[Collected data]
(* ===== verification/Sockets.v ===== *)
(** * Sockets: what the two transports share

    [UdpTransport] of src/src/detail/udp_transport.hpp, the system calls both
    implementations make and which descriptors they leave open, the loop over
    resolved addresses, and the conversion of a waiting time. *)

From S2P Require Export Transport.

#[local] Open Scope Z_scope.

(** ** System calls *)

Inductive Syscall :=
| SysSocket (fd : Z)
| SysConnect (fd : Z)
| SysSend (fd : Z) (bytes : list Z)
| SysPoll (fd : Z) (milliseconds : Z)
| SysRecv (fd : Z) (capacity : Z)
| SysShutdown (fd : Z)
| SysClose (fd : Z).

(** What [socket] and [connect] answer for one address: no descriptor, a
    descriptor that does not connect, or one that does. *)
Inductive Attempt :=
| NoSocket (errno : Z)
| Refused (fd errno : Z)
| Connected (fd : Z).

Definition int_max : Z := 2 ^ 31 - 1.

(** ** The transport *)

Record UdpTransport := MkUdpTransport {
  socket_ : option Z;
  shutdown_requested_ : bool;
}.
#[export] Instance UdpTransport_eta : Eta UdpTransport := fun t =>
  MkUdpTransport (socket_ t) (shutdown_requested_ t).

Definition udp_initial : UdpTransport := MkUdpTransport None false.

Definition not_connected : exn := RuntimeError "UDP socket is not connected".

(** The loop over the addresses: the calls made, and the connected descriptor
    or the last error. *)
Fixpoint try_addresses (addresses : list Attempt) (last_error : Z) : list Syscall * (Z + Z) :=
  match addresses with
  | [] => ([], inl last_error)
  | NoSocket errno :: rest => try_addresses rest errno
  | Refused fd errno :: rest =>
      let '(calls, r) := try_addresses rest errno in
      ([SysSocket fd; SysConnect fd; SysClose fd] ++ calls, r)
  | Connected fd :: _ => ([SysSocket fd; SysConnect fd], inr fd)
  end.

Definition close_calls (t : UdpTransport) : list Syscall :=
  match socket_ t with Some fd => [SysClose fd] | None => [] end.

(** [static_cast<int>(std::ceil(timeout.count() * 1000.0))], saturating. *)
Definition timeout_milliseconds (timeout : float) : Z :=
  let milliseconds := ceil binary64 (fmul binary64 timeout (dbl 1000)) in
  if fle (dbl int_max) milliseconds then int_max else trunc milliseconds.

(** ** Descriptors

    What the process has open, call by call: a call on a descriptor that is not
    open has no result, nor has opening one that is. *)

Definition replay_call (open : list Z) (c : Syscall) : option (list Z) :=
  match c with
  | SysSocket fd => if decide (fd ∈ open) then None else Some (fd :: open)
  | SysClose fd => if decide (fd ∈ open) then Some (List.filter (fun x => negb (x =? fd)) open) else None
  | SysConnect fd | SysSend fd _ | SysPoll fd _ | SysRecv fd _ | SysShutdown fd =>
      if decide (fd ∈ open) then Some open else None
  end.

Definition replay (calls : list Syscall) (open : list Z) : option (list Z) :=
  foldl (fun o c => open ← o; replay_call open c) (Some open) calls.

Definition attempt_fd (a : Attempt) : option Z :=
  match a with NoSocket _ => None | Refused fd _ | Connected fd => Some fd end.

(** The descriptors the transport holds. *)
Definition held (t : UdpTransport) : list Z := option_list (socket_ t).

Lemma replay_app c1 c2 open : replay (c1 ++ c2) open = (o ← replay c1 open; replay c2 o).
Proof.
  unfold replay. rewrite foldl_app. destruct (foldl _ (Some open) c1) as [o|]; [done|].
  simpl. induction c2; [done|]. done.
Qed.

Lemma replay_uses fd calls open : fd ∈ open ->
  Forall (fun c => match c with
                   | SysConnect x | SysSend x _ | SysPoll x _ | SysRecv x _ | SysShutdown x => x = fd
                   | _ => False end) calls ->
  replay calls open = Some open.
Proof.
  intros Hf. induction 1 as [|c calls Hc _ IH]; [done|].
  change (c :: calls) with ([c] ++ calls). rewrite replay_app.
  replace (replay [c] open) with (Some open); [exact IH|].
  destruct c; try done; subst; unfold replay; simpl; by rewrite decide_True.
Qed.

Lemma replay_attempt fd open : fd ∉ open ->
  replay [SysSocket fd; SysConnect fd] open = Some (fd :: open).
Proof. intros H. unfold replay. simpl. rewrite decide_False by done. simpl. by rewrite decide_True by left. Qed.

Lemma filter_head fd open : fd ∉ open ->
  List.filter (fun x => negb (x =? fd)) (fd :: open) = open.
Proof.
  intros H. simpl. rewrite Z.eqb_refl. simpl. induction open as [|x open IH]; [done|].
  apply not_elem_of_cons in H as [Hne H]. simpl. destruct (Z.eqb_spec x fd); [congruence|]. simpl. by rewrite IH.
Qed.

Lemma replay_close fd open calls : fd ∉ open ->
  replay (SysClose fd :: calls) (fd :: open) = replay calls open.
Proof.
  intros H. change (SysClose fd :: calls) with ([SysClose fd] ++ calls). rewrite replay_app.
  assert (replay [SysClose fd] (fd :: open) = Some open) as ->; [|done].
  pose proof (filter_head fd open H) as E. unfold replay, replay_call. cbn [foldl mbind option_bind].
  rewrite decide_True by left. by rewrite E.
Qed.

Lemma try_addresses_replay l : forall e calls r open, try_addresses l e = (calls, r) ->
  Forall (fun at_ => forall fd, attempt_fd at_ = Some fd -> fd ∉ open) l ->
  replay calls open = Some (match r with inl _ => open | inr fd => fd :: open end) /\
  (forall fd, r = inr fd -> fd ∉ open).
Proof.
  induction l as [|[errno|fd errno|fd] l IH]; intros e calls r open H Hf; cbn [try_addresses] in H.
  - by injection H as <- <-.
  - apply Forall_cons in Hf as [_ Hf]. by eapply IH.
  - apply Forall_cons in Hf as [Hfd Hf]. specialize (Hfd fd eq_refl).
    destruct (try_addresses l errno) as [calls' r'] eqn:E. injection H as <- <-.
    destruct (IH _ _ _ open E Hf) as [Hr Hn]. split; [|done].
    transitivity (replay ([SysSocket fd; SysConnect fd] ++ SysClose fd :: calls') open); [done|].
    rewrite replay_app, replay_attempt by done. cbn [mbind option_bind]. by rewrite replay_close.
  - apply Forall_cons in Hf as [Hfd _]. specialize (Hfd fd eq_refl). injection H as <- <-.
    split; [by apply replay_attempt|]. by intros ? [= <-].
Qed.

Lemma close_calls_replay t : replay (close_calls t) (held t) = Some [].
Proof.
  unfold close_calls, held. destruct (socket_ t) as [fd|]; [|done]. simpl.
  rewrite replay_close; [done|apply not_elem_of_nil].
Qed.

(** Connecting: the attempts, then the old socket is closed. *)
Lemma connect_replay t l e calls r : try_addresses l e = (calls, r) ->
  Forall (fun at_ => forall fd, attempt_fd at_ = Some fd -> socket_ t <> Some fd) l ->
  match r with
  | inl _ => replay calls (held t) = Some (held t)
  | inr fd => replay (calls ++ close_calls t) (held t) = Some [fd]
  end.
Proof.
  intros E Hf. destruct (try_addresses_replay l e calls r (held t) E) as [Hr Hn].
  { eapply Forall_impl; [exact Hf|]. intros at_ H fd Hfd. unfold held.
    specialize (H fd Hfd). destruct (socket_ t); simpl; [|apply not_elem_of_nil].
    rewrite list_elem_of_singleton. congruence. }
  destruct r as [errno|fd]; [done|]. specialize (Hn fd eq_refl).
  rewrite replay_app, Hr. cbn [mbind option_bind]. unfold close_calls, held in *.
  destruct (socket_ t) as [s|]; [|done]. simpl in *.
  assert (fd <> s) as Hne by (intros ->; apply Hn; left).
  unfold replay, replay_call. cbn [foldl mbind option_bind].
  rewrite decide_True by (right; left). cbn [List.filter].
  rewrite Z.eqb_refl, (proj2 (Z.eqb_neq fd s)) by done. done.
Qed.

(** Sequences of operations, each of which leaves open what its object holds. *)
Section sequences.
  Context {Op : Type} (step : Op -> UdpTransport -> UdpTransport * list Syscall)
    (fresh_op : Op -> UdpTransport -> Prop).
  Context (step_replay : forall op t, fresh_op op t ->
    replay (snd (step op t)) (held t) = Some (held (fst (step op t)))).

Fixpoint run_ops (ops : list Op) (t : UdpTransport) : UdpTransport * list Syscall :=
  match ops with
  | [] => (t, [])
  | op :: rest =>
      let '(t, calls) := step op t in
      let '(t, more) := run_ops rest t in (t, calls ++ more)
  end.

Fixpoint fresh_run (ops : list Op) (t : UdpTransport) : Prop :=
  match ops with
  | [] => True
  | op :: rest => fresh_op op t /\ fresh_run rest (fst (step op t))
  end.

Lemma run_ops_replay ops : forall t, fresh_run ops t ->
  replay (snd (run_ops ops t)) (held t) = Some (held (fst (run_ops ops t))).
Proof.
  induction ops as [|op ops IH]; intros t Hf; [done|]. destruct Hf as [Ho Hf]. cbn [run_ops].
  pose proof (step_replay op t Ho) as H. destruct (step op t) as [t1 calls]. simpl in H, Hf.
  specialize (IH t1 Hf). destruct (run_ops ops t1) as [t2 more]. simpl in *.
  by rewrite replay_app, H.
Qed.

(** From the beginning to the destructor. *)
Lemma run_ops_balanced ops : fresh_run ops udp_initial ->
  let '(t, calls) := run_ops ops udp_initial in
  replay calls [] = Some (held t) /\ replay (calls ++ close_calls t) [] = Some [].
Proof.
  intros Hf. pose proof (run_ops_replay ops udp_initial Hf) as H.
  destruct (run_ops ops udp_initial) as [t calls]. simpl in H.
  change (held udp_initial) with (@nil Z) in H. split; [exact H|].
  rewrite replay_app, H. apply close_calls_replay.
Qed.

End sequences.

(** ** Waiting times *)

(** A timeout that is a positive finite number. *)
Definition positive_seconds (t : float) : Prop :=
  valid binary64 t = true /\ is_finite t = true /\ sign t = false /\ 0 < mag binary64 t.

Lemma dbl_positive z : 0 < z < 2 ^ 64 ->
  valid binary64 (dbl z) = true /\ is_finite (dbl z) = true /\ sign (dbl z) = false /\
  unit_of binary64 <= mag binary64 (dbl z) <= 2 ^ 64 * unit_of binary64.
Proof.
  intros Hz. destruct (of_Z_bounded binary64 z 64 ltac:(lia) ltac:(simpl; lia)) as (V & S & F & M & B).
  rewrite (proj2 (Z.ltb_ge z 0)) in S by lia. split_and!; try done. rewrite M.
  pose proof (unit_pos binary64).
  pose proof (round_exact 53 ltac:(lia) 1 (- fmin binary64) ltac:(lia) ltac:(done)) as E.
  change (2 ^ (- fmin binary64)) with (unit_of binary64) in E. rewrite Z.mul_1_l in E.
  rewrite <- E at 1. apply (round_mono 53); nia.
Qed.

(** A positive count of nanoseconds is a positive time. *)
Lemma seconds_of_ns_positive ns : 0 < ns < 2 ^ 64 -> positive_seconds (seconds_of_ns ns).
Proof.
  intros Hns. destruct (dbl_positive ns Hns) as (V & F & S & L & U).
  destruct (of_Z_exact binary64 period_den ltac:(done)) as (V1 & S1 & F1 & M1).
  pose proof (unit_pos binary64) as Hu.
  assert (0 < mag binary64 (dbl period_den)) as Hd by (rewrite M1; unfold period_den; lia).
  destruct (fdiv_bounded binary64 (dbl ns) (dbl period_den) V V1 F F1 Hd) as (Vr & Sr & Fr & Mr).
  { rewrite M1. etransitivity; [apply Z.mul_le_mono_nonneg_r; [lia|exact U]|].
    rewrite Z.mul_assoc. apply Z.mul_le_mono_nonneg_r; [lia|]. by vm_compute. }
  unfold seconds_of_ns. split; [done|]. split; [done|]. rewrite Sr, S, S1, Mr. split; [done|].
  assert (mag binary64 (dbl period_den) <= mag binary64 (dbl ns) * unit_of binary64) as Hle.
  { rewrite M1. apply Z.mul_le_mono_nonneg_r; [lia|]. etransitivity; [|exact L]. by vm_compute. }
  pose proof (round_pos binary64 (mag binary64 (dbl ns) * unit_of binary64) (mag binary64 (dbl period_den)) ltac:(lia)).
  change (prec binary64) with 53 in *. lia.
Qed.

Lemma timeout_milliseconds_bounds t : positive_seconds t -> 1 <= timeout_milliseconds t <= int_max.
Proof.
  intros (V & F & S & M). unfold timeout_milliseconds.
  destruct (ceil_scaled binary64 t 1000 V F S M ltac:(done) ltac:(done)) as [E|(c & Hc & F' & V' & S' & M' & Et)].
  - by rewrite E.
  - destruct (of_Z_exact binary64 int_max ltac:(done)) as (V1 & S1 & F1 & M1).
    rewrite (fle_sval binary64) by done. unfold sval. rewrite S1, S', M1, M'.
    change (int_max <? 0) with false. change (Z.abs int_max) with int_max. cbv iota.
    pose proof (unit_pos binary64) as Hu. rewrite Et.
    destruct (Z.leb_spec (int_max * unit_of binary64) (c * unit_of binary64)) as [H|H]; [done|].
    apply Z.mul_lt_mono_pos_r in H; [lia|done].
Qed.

* * *

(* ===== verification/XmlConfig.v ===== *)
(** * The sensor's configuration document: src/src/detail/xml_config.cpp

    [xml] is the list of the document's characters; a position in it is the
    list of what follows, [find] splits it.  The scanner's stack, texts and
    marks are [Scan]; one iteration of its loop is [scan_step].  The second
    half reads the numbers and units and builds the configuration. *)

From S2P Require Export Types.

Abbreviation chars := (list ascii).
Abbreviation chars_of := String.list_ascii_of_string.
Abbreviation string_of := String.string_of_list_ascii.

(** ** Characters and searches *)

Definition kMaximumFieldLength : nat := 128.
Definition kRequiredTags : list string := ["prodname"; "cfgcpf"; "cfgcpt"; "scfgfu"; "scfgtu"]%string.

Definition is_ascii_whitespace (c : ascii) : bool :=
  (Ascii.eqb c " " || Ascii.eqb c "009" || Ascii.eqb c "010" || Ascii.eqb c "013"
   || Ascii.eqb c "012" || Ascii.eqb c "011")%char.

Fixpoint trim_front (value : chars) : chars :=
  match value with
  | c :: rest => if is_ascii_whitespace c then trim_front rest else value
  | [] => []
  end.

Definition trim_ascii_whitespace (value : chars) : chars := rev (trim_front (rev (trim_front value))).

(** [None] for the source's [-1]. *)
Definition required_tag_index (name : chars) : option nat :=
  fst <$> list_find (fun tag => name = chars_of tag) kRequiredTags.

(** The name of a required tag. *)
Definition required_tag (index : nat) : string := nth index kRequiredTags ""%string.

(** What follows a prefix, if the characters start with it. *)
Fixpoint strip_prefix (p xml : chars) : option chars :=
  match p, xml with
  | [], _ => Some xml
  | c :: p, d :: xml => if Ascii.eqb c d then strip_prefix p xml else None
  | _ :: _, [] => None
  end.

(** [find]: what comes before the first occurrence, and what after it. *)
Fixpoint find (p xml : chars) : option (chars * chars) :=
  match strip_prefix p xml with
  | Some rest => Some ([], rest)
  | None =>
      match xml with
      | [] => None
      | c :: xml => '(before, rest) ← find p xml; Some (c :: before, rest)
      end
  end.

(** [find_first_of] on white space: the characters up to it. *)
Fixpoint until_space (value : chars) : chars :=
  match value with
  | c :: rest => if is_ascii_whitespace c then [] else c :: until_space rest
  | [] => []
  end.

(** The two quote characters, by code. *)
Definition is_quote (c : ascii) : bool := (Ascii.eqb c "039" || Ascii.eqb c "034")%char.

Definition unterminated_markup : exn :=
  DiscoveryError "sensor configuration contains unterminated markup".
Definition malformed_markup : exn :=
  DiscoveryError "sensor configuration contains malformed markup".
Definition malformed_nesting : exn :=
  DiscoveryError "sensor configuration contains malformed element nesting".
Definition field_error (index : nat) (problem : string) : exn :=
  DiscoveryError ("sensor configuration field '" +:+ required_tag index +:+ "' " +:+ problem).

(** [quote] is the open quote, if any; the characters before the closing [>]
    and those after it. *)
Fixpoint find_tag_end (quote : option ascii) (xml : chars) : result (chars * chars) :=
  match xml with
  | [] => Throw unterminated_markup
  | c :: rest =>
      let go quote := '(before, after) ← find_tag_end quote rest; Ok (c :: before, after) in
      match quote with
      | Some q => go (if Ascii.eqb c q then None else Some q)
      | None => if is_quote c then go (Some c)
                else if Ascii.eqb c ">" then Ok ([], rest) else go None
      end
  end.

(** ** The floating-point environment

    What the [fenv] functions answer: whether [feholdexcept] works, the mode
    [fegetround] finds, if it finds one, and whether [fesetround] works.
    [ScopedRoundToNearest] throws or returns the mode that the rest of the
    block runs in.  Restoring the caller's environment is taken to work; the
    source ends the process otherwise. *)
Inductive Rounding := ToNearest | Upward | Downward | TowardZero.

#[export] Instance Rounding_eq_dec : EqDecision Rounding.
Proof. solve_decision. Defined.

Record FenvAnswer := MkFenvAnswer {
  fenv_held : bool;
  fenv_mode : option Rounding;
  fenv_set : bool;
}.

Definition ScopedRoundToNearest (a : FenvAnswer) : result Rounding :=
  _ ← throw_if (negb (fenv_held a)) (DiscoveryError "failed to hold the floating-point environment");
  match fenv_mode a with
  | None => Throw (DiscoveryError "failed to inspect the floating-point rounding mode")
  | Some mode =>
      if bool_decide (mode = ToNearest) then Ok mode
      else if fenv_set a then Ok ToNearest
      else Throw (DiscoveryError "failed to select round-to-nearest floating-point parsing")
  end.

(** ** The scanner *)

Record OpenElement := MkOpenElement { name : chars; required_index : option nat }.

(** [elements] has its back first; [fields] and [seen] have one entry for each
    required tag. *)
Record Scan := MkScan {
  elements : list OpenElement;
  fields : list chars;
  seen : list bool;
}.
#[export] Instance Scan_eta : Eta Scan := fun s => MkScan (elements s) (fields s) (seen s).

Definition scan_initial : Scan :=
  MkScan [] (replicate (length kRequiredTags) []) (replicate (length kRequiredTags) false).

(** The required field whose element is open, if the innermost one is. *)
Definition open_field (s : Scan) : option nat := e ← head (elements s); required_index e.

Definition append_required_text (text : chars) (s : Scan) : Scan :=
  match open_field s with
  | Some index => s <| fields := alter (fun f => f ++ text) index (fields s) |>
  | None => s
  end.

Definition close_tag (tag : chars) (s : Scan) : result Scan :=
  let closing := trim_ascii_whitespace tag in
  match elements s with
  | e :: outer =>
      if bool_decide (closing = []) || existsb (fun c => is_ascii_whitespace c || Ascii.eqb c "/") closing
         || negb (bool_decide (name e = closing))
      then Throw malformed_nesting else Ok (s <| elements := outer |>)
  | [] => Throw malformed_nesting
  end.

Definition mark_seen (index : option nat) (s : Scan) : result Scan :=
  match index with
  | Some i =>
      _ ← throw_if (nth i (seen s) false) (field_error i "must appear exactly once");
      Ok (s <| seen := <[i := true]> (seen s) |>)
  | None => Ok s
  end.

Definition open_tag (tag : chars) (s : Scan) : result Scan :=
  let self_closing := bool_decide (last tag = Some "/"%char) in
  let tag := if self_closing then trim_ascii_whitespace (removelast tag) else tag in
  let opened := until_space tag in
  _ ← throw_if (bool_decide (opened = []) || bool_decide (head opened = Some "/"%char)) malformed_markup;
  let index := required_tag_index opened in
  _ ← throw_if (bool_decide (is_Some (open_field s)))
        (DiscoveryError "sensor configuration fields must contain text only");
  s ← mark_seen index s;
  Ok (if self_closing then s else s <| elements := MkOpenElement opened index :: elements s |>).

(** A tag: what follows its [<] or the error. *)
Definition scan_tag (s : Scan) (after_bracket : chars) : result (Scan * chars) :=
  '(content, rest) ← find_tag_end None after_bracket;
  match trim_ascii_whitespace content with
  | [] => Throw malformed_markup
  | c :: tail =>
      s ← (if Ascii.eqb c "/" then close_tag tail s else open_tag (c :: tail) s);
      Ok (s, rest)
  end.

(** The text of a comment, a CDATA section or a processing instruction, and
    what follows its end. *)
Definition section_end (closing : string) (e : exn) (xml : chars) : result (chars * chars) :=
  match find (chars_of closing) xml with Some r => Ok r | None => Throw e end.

...

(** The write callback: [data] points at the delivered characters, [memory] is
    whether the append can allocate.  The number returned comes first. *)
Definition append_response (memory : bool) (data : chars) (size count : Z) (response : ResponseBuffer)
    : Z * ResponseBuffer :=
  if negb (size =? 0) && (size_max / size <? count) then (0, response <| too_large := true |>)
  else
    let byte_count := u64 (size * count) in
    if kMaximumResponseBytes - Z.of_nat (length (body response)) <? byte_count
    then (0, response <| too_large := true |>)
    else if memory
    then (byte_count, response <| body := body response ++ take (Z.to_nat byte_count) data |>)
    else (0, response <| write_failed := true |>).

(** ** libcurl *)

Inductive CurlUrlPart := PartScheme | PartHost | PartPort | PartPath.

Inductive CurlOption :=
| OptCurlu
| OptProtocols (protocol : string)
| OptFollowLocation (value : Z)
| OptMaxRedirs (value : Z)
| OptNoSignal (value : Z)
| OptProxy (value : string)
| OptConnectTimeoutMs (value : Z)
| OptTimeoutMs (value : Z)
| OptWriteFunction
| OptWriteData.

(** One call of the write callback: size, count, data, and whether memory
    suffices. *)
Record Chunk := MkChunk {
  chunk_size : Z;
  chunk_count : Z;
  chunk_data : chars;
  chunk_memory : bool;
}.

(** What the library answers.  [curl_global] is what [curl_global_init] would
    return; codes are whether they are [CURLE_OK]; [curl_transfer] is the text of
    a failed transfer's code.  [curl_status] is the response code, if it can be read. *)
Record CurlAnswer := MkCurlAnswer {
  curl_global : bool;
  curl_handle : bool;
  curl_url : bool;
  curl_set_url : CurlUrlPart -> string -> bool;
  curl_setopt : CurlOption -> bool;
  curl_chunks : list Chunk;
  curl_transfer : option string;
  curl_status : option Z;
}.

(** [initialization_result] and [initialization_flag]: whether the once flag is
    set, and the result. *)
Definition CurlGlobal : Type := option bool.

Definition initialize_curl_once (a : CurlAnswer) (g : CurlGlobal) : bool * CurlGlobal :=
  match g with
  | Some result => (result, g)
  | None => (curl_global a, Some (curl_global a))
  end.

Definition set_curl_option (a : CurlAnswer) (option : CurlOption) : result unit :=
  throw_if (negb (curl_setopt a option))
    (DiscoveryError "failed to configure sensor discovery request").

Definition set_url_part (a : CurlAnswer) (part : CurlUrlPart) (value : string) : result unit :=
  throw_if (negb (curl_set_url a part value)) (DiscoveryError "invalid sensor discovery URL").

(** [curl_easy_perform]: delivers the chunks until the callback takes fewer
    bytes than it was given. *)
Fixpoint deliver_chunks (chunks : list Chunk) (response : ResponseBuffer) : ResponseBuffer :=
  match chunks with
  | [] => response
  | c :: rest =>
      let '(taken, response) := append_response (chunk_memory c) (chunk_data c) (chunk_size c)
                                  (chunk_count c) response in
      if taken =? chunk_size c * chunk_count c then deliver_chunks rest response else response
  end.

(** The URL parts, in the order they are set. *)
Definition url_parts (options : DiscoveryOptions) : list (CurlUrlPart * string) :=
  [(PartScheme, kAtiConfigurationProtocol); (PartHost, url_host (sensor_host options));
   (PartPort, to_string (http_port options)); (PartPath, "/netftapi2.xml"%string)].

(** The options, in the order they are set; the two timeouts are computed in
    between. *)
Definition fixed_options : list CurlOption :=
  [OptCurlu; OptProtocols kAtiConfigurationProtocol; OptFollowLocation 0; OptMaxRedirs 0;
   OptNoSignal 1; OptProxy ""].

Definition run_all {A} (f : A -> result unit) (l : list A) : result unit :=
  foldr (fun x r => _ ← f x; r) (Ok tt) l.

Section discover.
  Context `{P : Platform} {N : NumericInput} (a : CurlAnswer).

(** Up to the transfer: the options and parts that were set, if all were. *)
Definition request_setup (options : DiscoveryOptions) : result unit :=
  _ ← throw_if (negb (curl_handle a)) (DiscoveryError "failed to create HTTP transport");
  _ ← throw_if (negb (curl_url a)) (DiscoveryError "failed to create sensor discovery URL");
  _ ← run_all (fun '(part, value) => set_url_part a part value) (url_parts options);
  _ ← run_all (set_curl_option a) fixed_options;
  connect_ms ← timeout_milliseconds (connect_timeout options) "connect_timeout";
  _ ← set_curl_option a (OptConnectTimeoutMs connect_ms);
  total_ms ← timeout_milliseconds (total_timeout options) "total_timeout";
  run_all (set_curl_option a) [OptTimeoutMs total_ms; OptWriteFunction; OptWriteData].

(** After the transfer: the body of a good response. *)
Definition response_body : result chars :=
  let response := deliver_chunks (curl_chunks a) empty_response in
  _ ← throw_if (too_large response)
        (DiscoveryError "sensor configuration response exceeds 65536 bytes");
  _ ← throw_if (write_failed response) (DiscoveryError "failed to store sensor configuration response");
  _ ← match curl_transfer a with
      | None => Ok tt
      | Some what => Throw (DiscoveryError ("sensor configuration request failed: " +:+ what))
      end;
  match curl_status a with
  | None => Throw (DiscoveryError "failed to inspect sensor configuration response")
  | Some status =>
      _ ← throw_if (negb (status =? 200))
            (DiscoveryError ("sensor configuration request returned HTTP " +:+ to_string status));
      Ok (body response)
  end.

### Exercise description
Your answer must be the lines above from the one containing "(* ===== verification/Sockets.v ===== *)" to the one containing "(** ** System calls *)", both included, restated word for word.

### Solution to this problem
(* ===== verification/Sockets.v ===== *)
(** * Sockets: what the two transports share

    [UdpTransport] of src/src/detail/udp_transport.hpp, the system calls both
    implementations make and which descriptors they leave open, the loop over
    resolved addresses, and the conversion of a waiting time. *)

From S2P Require Export Transport.

#[local] Open Scope Z_scope.

(** ** System calls *)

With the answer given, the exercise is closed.